Task prompt:
In the records, find every line with the word "rewrite" and copy it out.

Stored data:
###
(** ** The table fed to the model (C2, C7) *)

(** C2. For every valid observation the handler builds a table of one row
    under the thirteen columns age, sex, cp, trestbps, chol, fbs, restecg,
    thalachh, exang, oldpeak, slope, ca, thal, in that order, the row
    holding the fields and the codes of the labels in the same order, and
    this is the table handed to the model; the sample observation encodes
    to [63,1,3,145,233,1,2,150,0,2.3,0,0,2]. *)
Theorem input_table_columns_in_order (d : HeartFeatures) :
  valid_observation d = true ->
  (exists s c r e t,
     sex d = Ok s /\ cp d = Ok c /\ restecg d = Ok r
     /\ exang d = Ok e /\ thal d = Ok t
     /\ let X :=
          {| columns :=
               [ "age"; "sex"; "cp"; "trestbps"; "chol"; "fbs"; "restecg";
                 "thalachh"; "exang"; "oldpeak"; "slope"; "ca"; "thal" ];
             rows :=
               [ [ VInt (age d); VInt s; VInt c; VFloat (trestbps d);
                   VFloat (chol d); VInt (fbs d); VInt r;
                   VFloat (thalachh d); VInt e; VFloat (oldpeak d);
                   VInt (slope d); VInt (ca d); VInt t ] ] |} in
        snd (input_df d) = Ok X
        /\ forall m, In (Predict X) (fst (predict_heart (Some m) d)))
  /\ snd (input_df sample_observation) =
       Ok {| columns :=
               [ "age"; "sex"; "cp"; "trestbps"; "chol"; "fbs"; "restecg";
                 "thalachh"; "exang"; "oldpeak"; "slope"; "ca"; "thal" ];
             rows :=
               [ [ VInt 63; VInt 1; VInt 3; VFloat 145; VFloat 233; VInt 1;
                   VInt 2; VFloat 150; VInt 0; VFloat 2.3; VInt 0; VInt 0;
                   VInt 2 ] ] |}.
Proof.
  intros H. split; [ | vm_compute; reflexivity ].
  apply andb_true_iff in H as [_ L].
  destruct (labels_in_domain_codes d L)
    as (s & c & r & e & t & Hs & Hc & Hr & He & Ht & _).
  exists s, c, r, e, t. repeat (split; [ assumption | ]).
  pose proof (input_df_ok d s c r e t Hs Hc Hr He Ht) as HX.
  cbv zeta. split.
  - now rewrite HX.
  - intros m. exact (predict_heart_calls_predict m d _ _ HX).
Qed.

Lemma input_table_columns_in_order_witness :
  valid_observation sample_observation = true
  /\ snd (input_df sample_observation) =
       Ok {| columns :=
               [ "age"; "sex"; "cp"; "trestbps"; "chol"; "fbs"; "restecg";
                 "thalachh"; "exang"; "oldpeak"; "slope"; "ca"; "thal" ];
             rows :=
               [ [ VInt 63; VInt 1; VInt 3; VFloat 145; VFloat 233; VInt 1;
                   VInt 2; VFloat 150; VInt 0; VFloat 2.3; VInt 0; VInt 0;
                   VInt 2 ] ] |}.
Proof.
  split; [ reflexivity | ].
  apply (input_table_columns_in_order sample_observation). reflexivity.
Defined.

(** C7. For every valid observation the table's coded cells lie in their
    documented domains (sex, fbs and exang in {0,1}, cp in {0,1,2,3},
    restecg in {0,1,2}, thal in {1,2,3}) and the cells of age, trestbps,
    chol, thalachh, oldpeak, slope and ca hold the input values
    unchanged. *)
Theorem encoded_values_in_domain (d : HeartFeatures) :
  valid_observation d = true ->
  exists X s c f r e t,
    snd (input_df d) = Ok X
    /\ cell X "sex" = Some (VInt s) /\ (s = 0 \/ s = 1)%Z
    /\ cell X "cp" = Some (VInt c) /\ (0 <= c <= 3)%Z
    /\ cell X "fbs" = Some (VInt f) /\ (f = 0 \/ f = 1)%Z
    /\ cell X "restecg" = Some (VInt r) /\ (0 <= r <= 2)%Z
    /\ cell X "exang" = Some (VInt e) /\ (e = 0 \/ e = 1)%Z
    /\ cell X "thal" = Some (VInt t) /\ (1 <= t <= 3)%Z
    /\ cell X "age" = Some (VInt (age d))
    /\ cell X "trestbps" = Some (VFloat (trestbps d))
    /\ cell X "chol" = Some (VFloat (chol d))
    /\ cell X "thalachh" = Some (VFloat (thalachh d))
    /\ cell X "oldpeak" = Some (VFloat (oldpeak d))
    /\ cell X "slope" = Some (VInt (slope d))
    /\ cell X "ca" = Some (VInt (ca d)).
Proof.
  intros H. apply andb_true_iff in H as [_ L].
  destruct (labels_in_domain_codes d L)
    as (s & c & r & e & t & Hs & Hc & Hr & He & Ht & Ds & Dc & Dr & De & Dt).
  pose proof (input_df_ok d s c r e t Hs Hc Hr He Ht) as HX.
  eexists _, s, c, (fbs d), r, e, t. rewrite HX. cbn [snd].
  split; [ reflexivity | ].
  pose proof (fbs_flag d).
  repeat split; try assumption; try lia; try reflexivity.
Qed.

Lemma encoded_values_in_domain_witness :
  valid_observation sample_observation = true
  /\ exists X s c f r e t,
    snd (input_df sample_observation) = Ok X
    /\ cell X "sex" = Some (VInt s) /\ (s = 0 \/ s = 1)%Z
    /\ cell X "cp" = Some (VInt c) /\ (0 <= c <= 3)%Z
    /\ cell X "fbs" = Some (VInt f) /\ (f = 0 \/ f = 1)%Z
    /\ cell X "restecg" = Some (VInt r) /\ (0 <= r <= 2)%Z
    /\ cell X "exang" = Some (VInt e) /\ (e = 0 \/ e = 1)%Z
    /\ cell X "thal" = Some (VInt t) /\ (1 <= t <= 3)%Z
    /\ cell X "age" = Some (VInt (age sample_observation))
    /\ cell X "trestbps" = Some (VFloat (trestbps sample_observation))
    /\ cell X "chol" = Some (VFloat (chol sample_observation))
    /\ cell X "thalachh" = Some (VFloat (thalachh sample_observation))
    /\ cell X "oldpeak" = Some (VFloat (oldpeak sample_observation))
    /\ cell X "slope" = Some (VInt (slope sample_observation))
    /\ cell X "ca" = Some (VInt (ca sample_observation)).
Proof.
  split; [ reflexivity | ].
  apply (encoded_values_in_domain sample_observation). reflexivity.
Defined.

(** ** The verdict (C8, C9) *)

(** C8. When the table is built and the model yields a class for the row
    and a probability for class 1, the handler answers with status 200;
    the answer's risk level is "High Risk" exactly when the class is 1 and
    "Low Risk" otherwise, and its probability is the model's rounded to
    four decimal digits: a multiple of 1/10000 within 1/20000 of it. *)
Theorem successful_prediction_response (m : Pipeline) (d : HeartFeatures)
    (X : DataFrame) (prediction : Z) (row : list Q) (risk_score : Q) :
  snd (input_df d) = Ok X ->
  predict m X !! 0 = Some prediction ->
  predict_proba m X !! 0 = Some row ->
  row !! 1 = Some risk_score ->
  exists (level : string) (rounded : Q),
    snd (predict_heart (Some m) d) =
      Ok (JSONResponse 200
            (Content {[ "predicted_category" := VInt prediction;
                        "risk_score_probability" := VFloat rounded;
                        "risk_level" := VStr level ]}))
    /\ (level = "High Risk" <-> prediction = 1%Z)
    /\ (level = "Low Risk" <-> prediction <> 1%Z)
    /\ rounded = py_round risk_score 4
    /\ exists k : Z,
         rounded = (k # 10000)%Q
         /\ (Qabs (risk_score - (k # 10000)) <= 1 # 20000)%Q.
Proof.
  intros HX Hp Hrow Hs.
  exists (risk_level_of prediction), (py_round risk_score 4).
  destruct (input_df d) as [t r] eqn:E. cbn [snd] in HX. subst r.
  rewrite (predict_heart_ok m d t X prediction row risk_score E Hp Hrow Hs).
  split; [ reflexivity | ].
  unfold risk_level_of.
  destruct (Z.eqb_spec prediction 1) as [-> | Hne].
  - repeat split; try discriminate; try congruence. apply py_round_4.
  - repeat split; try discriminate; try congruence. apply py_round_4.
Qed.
###
Exercise result:
  - now rewrite HX.
  eexists _, s, c, (fbs d), r, e, t. rewrite HX. cbn [snd].
  rewrite (predict_heart_ok m d t X prediction row risk_score E Hp Hrow Hs).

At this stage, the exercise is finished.